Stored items
________

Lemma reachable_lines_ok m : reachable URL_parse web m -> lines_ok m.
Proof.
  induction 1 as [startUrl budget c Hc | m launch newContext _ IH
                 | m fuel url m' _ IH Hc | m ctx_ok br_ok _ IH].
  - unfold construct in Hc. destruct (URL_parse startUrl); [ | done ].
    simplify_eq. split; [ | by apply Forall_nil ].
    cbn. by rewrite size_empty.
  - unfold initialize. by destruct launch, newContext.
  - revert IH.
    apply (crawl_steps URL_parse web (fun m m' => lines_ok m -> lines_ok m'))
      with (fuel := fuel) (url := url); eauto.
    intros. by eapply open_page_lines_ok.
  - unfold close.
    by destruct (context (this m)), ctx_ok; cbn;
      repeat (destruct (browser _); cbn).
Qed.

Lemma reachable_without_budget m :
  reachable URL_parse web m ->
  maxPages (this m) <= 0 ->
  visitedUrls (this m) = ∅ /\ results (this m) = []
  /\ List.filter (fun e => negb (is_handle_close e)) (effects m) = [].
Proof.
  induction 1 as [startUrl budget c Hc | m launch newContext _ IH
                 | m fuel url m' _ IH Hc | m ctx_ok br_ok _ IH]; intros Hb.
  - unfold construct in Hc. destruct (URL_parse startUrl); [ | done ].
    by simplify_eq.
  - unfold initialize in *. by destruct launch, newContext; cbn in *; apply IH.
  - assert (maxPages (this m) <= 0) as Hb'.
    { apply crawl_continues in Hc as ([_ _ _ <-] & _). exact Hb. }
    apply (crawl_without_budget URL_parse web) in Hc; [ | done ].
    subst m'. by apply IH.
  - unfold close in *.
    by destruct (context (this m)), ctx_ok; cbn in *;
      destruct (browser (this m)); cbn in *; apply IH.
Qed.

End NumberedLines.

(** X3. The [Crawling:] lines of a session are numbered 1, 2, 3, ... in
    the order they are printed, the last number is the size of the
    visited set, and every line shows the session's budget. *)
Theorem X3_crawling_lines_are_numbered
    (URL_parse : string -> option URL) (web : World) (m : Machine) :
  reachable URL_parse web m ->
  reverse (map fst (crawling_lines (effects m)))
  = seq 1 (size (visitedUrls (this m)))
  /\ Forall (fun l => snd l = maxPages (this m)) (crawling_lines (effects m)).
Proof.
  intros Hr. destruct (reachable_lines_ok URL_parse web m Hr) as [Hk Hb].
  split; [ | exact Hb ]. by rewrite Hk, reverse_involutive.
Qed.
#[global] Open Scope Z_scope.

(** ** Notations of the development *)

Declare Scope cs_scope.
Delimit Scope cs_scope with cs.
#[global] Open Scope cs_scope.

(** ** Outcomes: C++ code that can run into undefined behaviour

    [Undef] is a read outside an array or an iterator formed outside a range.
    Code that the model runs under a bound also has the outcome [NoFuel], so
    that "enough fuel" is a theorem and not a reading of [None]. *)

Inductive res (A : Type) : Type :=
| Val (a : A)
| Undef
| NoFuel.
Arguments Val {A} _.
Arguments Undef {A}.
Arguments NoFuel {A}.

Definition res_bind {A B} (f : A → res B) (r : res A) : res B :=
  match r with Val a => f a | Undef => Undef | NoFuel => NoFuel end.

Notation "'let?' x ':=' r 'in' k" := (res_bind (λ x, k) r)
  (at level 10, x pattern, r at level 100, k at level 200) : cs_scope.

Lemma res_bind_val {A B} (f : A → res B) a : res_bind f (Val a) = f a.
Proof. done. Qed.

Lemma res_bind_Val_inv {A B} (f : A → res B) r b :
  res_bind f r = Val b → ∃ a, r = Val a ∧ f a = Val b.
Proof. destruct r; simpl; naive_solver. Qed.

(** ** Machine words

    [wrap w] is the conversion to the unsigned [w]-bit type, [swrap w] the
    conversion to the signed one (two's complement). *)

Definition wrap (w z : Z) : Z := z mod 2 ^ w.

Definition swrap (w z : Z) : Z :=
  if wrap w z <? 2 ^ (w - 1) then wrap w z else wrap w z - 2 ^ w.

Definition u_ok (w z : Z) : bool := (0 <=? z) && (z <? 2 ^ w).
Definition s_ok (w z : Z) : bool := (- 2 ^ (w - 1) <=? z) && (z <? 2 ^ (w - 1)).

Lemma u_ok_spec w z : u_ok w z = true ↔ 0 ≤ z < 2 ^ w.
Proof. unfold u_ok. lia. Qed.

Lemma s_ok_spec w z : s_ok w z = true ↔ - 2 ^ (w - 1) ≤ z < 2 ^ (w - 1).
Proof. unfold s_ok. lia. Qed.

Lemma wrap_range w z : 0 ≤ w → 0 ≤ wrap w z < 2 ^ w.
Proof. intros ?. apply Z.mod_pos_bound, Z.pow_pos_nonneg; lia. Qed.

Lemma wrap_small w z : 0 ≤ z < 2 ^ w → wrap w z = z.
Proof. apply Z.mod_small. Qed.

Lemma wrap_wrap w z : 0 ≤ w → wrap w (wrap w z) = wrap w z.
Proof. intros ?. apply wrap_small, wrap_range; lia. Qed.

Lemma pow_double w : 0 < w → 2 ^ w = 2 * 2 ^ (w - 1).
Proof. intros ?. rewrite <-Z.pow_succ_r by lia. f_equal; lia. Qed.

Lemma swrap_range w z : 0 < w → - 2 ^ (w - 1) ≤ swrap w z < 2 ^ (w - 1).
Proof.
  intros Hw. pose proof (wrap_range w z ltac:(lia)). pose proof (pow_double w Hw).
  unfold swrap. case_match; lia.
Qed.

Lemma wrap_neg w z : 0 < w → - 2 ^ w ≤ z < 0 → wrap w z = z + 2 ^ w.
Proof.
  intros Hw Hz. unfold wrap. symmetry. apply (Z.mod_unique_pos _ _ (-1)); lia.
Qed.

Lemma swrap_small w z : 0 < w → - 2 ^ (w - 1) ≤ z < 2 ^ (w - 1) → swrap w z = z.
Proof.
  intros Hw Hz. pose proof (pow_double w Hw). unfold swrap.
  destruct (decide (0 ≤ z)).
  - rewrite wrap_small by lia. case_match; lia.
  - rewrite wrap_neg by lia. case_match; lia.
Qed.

________

Required action
Give again, exactly as written, every line from the first one above through the line that has "cbn. by rewrite size_empty." in it.

Task answer
Lemma reachable_lines_ok m : reachable URL_parse web m -> lines_ok m.
Proof.
  induction 1 as [startUrl budget c Hc | m launch newContext _ IH
                 | m fuel url m' _ IH Hc | m ctx_ok br_ok _ IH].
  - unfold construct in Hc. destruct (URL_parse startUrl); [ | done ].
    simplify_eq. split; [ | by apply Forall_nil ].
    cbn. by rewrite size_empty.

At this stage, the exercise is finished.